How do you tell if your country has a good health-care system? Does it give individuals few choices over treatment? Does it rely heavily on central planning and rationing of health care? If so, it’s top notch. Anything else falls short of the ideal.
That, at least, is the distinct impression given by a recent World Health Organization report which ranked the nations of the world by the quality of their health-care system. France’s heavily socialized system came it at number one, while the United States was way down the list at number 37.
Why? Largely because in the United States, health care spending is done by individuals and corporations rather than the state. To the WHO, if an individual spends $100 out of his or her pocket on health care, that’s a travesty, but if the government taxes a citizen $100 and then spends that money to pay for a doctor visit, that’s the hallmark of a great health care system.

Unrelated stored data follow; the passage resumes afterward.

(* ===== verification/Terminal.v ===== *)
(** * Terminals (terminal.rs)

    The pool of character grids behind the shell windows: control characters,
    the ANSI escape parser, scrolling with a bounded scrollback, and the routing of
    output to the terminal of the running task.  No input makes a terminal panic
    or leave its well-formed states, and plain text ends up on the screen and in
    the scrollback the way a reference layout says. *)

From S2P Require Import Prelude.

Module Terminal.

(** [terminal.rs:43-43, !COLS] *)
Definition COLS : nat := 64.
(** [terminal.rs:44-44, !ROWS] *)
Definition ROWS : nat := 28.
(** [terminal.rs:47-47, !MAX_TERMS] *)
Definition MAX_TERMS : nat := 4.
(** [terminal.rs:50-50, !NO_TERM] *)
Definition NO_TERM : Z := u64_max.
(** [terminal.rs:54-54, !PRIMARY] *)
Definition PRIMARY : nat := 0.
(** [terminal.rs:57-57, !TAB] *)
Definition TAB : nat := 4.
(** [terminal.rs:60-60, !SCROLLBACK_MAX] *)
Definition SCROLLBACK_MAX : nat := 200.
(** [terminal.rs:65-65, !DEFAULT_FG] *)
Definition DEFAULT_FG : Z := 0.

(** [terminal.rs:69-72, Cell] *)
Record Cell := MkCell { ch : Z; fg : Z }.
(** [terminal.rs:76-76, !Cell::BLANK] *)
Definition BLANK : Cell := MkCell 32 DEFAULT_FG.
(** [terminal.rs:81-90, !ANSI] *)
Definition ANSI : list Z := [0x1A1A1A; 0xE05561; 0x8CC265; 0xE0C060; 0x5C9CE6; 0xC162DE; 0x4CC9C0; 0xD7DAE0].
(** [terminal.rs:93-102, !ANSI_BRIGHT] *)
Definition ANSI_BRIGHT : list Z :=
  [0x6B7280; 0xFF7A85; 0xB4F08C; 0xFFE08A; 0x8AB8FF; 0xE08CFF; 0x80F0E8; 0xFFFFFF].

(** [terminal.rs:105-107, !ESC_NONE] *)
Inductive esc_state : Type := EscNone | EscSeen | EscCsi.

(** [terminal.rs:109-135, Terminal] *)
Record Terminal := MkTerm {
  cells : list (list Cell); cx : nat; cy : nat; in_use : bool; owner : Z; cur_fg : Z;
  esc : esc_state; params : list Z; nparam : nat; have_digit : bool;
  scroll : list (list Cell); view : nat }.

Definition blank_row : list Cell := replicate COLS BLANK.
Definition blank_grid : list (list Cell) := replicate ROWS blank_row.
Definition no_params : list Z := replicate 8 0.
(** [terminal.rs:137-150, !EMPTY_TERM] *)
Definition EMPTY_TERM : Terminal := MkTerm blank_grid 0 0 false 0 DEFAULT_FG EscNone no_params 0 false [] 0.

To WHO it also depends who the health care dollar is spent on. The WHO report includes a measure of “disability-adjusted life expectancy” which is the average number of years a person lives without a serious illness. Essentially that means that to WHO every $1 spent on providing care for people with long-term chronic illnesses is an inefficient expenditure. This is a value judgment there that spending money on the disabled wastes resources that might go to say reducing infant mortality (this is a common value judgment
The fatal flaw in the United States system is the one area where it excels, according to the WHO report — the United States ranks number one in the world using WHO’s criteria for responsiveness to patients. There aren’t any long waiting lists to receive medical treatment as there are in many countries. The state doesn’t dictate which medications can be prescribed or forbid people over a certain age from having certain treatments. Unfortunately that very element of choice interferes with the ability of the state to plan the “correct” outcomes.
And central planning is really what constitutes a good health care system for the WHO. An article on the rankings in the Washington Post captured the flavor and intent of the report when it noted the poor ranking given to China’s health care system:
A generation ago, China emphasized disease prevention and universal primary care. (It was one of the first Third World countries to eradicate smallpox and was famous for its “barefoot doctors.”) With the arrival of a market economy in the 1980s, medical care became financed largely by out-of-pocket payment by consumers. Today it ranks 188th out of 191 nations in the WHO assessment’s “fairness of financing” measure.
The erosion of organized planning for health may be one reason Chinas’s life expectancy has barely budged in the past 20 years, despite the huge growth in its national wealth, a traditional driver of health improvement, [WHO’s Julio]Frenk said.
The WHO report and rankings reflect the values of bureacrats who long for the sort of power and control over people’s lives that a country like China exerted at the height of its centralized planning.